Express warranties are terms of the parties' contract. Keegan, 838 F.Supp.2d at 949. The Act requires that manufacturers of consumer goods sold or leased in California make service and repair facilities available to buyers where goods can be repaired to conform to any express warranties provided by the manufacturer. See Cal. Civ. Code § 1793.2(a). In addition, the Act specifies time frames for repairs under an express warranty to be provided. For example, service and repair at the manufacturer's authorized repair facility in the state must be commenced “within a reasonable time.” Id. § 1793.2(b). Goods must be repaired to comply with the warranty within 30 days unless a delay is caused by conditions beyond the control of the manufacturer or its representative. Id. When a new motor vehicle cannot be repaired to conform to an express warranty after a “reasonable number of attempts,” the Act specifies a manufacturer must replace the vehicle or pay restitution. Id. § 1793.2(d)(2).

To succeed on a claim for a breach of an express warranty under Song-Beverly, Valdez must show that “(1) the vehicle had a nonconformity covered by the express warranty that substantially impaired the use, value or safety of the vehicle; (2) the vehicle was presented to an authorized representative of the manufacturer of the vehicle for repair; and (3) the manufacturer or his representative did not repair the nonconformity after a reasonable number of repair attempts.” Rodrigues v. General Motors LLC, No. C 23-04488 WHA, 2023 WL 8852740 (N.D. Cal. Dec. 21, 2023). A single attempt to repair an alleged nonconformity cannot sustain a breach for express warranties claim under the Act. Silvio v. Ford Motor Co., 109 Cal.App.4th 1205, 1208 (2003), as modified (June 19, 2003).

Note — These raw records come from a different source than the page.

Lemma incr_counts l d gid :
  dict_get_or (foldl incr d l) gid 0%Z = (dict_get_or d gid 0 + occurrences gid l)%Z.
Proof.
  revert d. induction l as [|x l IH]; intros d; cbn [foldl]; [unfold occurrences; cbn; lia|].
  assert (dict_get_or (incr d x) gid 0 = dict_get_or d gid 0 + if String.eqb gid x then 1 else 0)%Z as Hincr.
  { unfold incr, dict_get_or at 1. rewrite dict_get_set. destruct (String.eqb_spec gid x) as [->|Hne].
    - by rewrite decide_True.
    - rewrite decide_False by congruence. unfold dict_get_or. lia. }
  rewrite IH, Hincr. unfold occurrences. cbn [List.filter]. destruct (String.eqb gid x); cbn [length]; lia.
Qed.

(** ** The order *)

(** The blocks of an observation in a fixed order. *)
Definition canon (o : RankGroup) : RankGroup := (sorted_strings o.1, sorted_strings o.2).

(** Copies of one match name the same winner; copies of one rung the same blocks. *)
Definition games_agree (games : list EloGame) : Prop :=
  forall g h, g ∈ games -> h ∈ games -> game_key g = game_key h -> winner g = winner h.
Definition rungs_agree (rungs : list RungEvent) : Prop :=
  forall r t, r ∈ rungs -> t ∈ rungs -> rung_key r = rung_key t -> survivors r ≡ₚ survivors t /\ cut r ≡ₚ cut t.

Lemma sides_other a b c : sides a b = sides a c -> b = c.
Proof.
  unfold sides. destruct (str_lt b a), (str_lt c a); congruence.
Qed.
(** The least of a list under an order that is total on it. *)
Lemma py_min_ext {A} (lt : A -> A -> bool) P `{StrictWeakOrder A lt P} l l' :
  (forall x, x ∈ l <-> x ∈ l') -> Forall P l ->
  (forall x y, x ∈ l -> y ∈ l -> lt x y = false -> lt y x = false -> x = y) ->
  py_min lt l = py_min lt l'.
Proof.
  intros Hext Hl Htot. assert (Hl' : Forall P l') by (rewrite Forall_forall in *; naive_solver).
  destruct l as [|x l], l' as [|x' l']; [done|set_solver..|]. unfold py_min. f_equal.
  apply Forall_cons in Hl as [Hx Hl], Hl' as [Hx' Hl'].
  pose proof (py_min_from_elem lt x l) as Hm. pose proof (py_min_from_elem lt x' l') as Hm'.
  apply Htot; [done|by apply Hext| |].
  - apply (py_min_from_le lt P); [done..|]. by apply Hext.
  - apply (py_min_from_le lt P); [done..|]. by apply Hext.
Qed.

Section Pool.
Context (champion_id : string) (manifest_ids : gset string) (tried : gset (gset string)) (mode : string).

Definition select (pool : list ParentCandidate) : option Pair :=
  rank_pairs (eligible_parents pool champion_id manifest_ids) tried mode.

Definition survivors (pool : list ParentCandidate) : list Pair :=
  List.filter (mergeable tried mode) (ascending <$> combinations2 (eligible_parents pool champion_id manifest_ids)).

Lemma eligible_ids pool : NoDup (pc_id <$> pool) -> NoDup (pc_id <$> eligible_parents pool champion_id manifest_ids).
Proof.
  intros Hnd. induction pool as [|c pool IH]; cbn; [done|]. apply NoDup_cons in Hnd as [Hc Hnd].
  destruct (eligible_parent _ _ c); [|by apply IH]. cbn. apply NoDup_cons. split; [|by apply IH].
  contradict Hc. apply list_elem_of_fmap in Hc as (d & Hd & Hin). rewrite Hd. apply list_elem_of_fmap_2.
  apply list_elem_of_In, filter_In in Hin as [Hin _]. by apply list_elem_of_In.
Qed.

Lemma elem_of_survivors pool p :
  NoDup (pc_id <$> pool) ->
  p ∈ survivors pool <->
  p.1 ∈ pool /\ p.2 ∈ pool /\ str_lt (pc_id p.1) (pc_id p.2) = true
  /\ may_merge champion_id manifest_ids tried mode p.1 p.2.
Proof.
  intros Hnd. unfold survivors. rewrite list_elem_of_In, filter_In, <- list_elem_of_In.
  rewrite elem_of_pairs, mergeable_spec by by apply eligible_ids.
  unfold eligible_parents. rewrite !list_elem_of_In, !filter_In, !eligible_spec. split.
  - intros (((? & ?) & (? & ?) & ?) & ?). destruct_and!. split_and!; [done..|]. by constructor.
  - intros (? & ? & ? & []). destruct_and!. split_and!; done.
Qed.

Lemma survivors_rated pool :
  NoDup (pc_id <$> pool) -> Forall rated pool ->
  Forall (fun p => is_nan (neg_elo (key_of p)) = false) (survivors pool).
Proof.
  rewrite !Forall_forall. intros Hnd Hr p Hp. apply elem_of_survivors in Hp as (? & ? & _); [|done].
  by apply pair_rated; apply Hr.
Qed.

Lemma survivors_total pool p q :
  NoDup (pc_id <$> pool) -> Forall rated pool -> p ∈ survivors pool -> q ∈ survivors pool ->
  pair_lt p q = false -> pair_lt q p = false -> p = q.
Proof.
  intros Hnd Hr Hp Hq H1 H2. pose proof (survivors_rated pool Hnd Hr) as Hf. rewrite Forall_forall in Hf.
  destruct (key_lt_ids _ _ (Hf _ Hp) (Hf _ Hq) H1 H2) as [E1 E2]; cbn in E1, E2.
  apply elem_of_survivors in Hp as (? & ? & _), Hq as (? & ? & _); [|done..].
  destruct p as [p1 p2], q as [q1 q2]; cbn in *. by f_equal; eapply same_id.
Qed.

In this case, the warranties are contained in Ford's New Vehicle Limited Warranty. Importantly, Ford's New Vehicle Limited Warranty only applies to manufacturing and not design defects. (DUF 3.) Ford's New Vehicle Limited Warranty covers “parts of your vehicle that that malfunction or fail during normal use during the applicable coverage period due to a manufacturing defect in factory-supplied materials or factory workmanship.” (Id.) The warranty is meant “only to remedy manufacturing defects that result in vehicle part malfunction or failure during the warranty period.” (DUF 4.) Ford's New Vehicle Limited Warranty expires after three years. (Doc. 21 at 20.) The warranty does not cover parts or maintenance that malfunction due to normal wear and tear. (DUF 5.)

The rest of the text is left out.